↓

Definition set_networks (c : cluster) (ns : list network) (m : gmap string network) : cluster :=
  {| c_networkSpecs := c_networkSpecs c; c_netNSSpecs := c_netNSSpecs c;
     c_deviceClassSpecs := c_deviceClassSpecs c; c_nodeSpecs := c_nodeSpecs c;
     c_imageSpecs := c_imageSpecs c; c_networks := ns; c_netNss := c_netNss c; c_nodes := c_nodes c;
     c_vms := c_vms c; c_networkMap := m; c_nodeSpecMap := c_nodeSpecMap c; c_nodeMap := c_nodeMap c |}.
Definition set_nodes (c : cluster) (ns : list node) (m : gmap string nat) : cluster :=
  {| c_networkSpecs := c_networkSpecs c; c_netNSSpecs := c_netNSSpecs c;
     c_deviceClassSpecs := c_deviceClassSpecs c; c_nodeSpecs := c_nodeSpecs c;
     c_imageSpecs := c_imageSpecs c; c_networks := c_networks c; c_netNss := c_netNss c; c_nodes := ns;
     c_vms := c_vms c; c_networkMap := c_networkMap c; c_nodeSpecMap := c_nodeSpecMap c;
     c_nodeMap := m |}.
Definition set_vms (c : cluster) (vms : gmap string (option vm)) : cluster :=
  {| c_networkSpecs := c_networkSpecs c; c_netNSSpecs := c_netNSSpecs c;
     c_deviceClassSpecs := c_deviceClassSpecs c; c_nodeSpecs := c_nodeSpecs c;
     c_imageSpecs := c_imageSpecs c; c_networks := c_networks c; c_netNss := c_netNss c;
     c_nodes := c_nodes c; c_vms := vms; c_networkMap := c_networkMap c;
     c_nodeSpecMap := c_nodeSpecMap c; c_nodeMap := c_nodeMap c |}.
Definition set_netNss (c : cluster) (l : list netNS) : cluster :=
  {| c_networkSpecs := c_networkSpecs c; c_netNSSpecs := c_netNSSpecs c;
     c_deviceClassSpecs := c_deviceClassSpecs c; c_nodeSpecs := c_nodeSpecs c;
     c_imageSpecs := c_imageSpecs c; c_networks := c_networks c; c_netNss := l;
     c_nodes := c_nodes c; c_vms := c_vms c; c_networkMap := c_networkMap c;
     c_nodeSpecMap := c_nodeSpecMap c; c_nodeMap := c_nodeMap c |}.

Definition NewCluster (spec : ClusterSpec) : cluster :=
  {| c_networkSpecs := cs_Networks spec; c_netNSSpecs := cs_NetNSs spec;
     c_deviceClassSpecs := cs_DeviceClasses spec; c_nodeSpecs := cs_Nodes spec;
     c_imageSpecs := cs_Images spec; c_networks := []; c_netNss := []; c_nodes := []; c_vms := ∅;
     c_networkMap := ∅;
     c_nodeSpecMap := fold_left (fun m n => <[nd_Name n := n]> m) (cs_Nodes spec) ∅;
     c_nodeMap := ∅ |}.

End Updates.

(** [defer d()] around a body: [d] runs when the body returns or panics, and its panic
    replaces the result. *)
Definition with_defer {S A : Type} (d : st S unit) (body : st S A) : st S A :=
  fun s => match body s with
           | (Diverge, s1) => (Diverge, s1)
           | (o, s1) =>
               match d s1 with
               | (Ok _, s2) | (Err _, s2) => (o, s2)
               | (Panic p, s2) => (Panic p, s2)
               | (Diverge, s2) => (Diverge, s2)
               end
           end.

(** netutil.DetectMTU *)
Class DetectMtu (W : Type) : Type := { DetectMTU : st W Z }.

Section Cluster.
Context {W : Type} `{!Host W} `{!HostFiles W} `{!Http W} `{!Procs W} `{!UrlOps} `{!AddrOps}
  `{!NetOps W} `{!Rand W} `{!NsOps W} `{!DetectMtu W}.

Abbreviation cst := (st (W * cluster)).

Definition modify (f : cluster -> cluster) : cst unit := fun s => (Ok tt, (s.1, f s.2)).

(** ** Phases *)

Definition setup_network (mtu : Z) (force : bool) (spec : NetworkSpec) : cst unit :=
  let* network := slift (NewNetwork spec) in
  modify (fun c => set_networks c (c_networks c ++ [network])
                     (<[nw_Name spec := network]> (c_networkMap c))) >>>
  on_host (swrap "failed to create Network" (network_Setup network mtu force)).

(** The new node is appended and prepared; what preparation does to it is kept. *)
Definition prepare_node (cache : Cache) (spec : NodeSpec) : cst unit :=
  fun s =>
  match NewNode spec (c_imageSpecs s.2) (c_deviceClassSpecs s.2) s.1 with
  | (Ok node, w1) =>
      let '(o, (w2, node')) := swrap "failed to prepare Node" (Prepare cache) (w1, node) in
      (o, (w2, set_nodes s.2 (c_nodes s.2 ++ [node'])
                 (<[nd_Name spec := length (c_nodes s.2)]> (c_nodeMap s.2))))
  | (Err e, w1) => (Err e, (w1, s.2))
  | (Panic p, w1) => (Panic p, (w1, s.2))
  | (Diverge, w1) => (Diverge, (w1, s.2))
  end.

(** The goroutine of the [i]-th node: set-up and registration. *)
Definition setup_node (vhost : bool) (fuel : nat) (r : Runtime) (mtu : Z) (i : nat)
  : cst (option guestConnection) :=
  fun s =>
  match c_nodes s.2 !! i with
  | None => (Ok None, s)
  | Some n =>
      let '(o, (w', n')) := node_Setup vhost fuel r mtu (s.1, n) in
      let c := set_nodes s.2 (<[i := n']> (c_nodes s.2)) (c_nodeMap s.2) in
      match o with
      | Ok res => (Ok (sr_guest res), (w', set_vms c (<[sr_serial res := sr_vm res]> (c_vms c))))
      | Err e => (Err e, (w', c))
      | Panic p => (Panic p, (w', c))
      | Diverge => (Diverge, (w', c))
      end
  end.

↑

▶ **Exercise instructions**:
The answer must consist of each line in the entries above that includes "Definition".

▶ **Response to the task**:
Definition set_networks (c : cluster) (ns : list network) (m : gmap string network) : cluster :=
Definition set_nodes (c : cluster) (ns : list node) (m : gmap string nat) : cluster :=
Definition set_vms (c : cluster) (vms : gmap string (option vm)) : cluster :=
Definition set_netNss (c : cluster) (l : list netNS) : cluster :=
Definition NewCluster (spec : ClusterSpec) : cluster :=
Definition with_defer {S A : Type} (d : st S unit) (body : st S A) : st S A :=
Definition modify (f : cluster -> cluster) : cst unit := fun s => (Ok tt, (s.1, f s.2)).
Definition setup_network (mtu : Z) (force : bool) (spec : NetworkSpec) : cst unit :=
Definition prepare_node (cache : Cache) (spec : NodeSpec) : cst unit :=
Definition setup_node (vhost : bool) (fuel : nat) (r : Runtime) (mtu : Z) (i : nat)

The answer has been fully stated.